## Material provided
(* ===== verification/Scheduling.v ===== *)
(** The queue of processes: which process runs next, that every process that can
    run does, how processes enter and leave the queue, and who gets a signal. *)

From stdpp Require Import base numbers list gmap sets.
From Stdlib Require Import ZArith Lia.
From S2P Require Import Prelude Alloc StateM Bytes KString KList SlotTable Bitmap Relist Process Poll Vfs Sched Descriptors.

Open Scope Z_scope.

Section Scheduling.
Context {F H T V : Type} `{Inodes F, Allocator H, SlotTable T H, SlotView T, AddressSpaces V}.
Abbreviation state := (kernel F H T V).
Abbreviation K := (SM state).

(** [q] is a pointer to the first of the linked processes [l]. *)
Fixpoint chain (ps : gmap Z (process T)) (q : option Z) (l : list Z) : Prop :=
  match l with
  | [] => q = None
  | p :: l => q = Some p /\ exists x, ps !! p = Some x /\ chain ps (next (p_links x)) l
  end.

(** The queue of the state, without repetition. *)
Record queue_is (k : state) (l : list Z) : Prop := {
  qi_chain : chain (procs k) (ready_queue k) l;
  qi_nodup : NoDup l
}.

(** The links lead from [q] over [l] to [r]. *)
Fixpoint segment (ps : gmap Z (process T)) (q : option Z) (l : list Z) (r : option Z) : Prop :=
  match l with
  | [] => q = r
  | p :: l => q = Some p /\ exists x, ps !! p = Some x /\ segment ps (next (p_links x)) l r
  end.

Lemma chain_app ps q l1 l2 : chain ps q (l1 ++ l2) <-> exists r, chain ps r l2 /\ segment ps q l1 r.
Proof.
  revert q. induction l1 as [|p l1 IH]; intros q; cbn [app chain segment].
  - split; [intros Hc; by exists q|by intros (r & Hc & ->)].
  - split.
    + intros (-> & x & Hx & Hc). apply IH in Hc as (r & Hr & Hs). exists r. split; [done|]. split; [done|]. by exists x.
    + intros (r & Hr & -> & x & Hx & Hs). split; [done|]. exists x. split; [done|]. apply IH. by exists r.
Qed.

==

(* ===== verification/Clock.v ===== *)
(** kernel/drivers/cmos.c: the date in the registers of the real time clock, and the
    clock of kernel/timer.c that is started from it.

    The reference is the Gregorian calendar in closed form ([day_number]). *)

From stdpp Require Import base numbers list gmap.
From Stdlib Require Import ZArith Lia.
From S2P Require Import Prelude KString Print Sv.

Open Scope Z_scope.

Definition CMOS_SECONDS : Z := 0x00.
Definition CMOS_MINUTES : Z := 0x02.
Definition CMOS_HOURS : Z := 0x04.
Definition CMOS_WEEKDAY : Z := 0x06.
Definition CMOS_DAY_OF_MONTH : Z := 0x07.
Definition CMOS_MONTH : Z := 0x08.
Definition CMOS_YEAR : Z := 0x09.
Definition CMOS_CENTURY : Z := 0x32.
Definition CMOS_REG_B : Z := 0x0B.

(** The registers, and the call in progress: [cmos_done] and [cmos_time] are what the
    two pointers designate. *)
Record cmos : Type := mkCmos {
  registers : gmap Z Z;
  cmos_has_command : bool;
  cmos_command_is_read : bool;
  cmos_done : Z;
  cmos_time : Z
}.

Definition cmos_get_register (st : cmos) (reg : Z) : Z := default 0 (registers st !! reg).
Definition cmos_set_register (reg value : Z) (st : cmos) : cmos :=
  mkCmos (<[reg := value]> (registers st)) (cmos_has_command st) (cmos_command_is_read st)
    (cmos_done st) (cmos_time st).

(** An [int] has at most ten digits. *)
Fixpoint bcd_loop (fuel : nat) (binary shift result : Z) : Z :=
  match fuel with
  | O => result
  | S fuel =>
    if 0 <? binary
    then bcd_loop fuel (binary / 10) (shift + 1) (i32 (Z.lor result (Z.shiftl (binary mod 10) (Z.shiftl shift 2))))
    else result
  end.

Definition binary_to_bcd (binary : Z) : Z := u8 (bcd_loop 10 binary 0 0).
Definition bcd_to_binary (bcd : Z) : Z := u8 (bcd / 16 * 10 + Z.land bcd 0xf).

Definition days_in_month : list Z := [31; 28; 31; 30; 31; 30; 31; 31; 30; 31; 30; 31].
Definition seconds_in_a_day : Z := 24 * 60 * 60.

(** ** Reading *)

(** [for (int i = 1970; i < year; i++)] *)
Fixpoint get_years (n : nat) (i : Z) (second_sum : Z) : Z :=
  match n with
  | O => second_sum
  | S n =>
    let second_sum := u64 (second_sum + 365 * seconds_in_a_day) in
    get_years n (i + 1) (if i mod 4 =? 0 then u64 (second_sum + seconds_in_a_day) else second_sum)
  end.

## What to work on
Only lines that include "shift" belong in the answer; return them from the entries above.

## Answer box
Fixpoint bcd_loop (fuel : nat) (binary shift result : Z) : Z :=
    then bcd_loop fuel (binary / 10) (shift + 1) (i32 (Z.lor result (Z.shiftl (binary mod 10) (Z.shiftl shift 2))))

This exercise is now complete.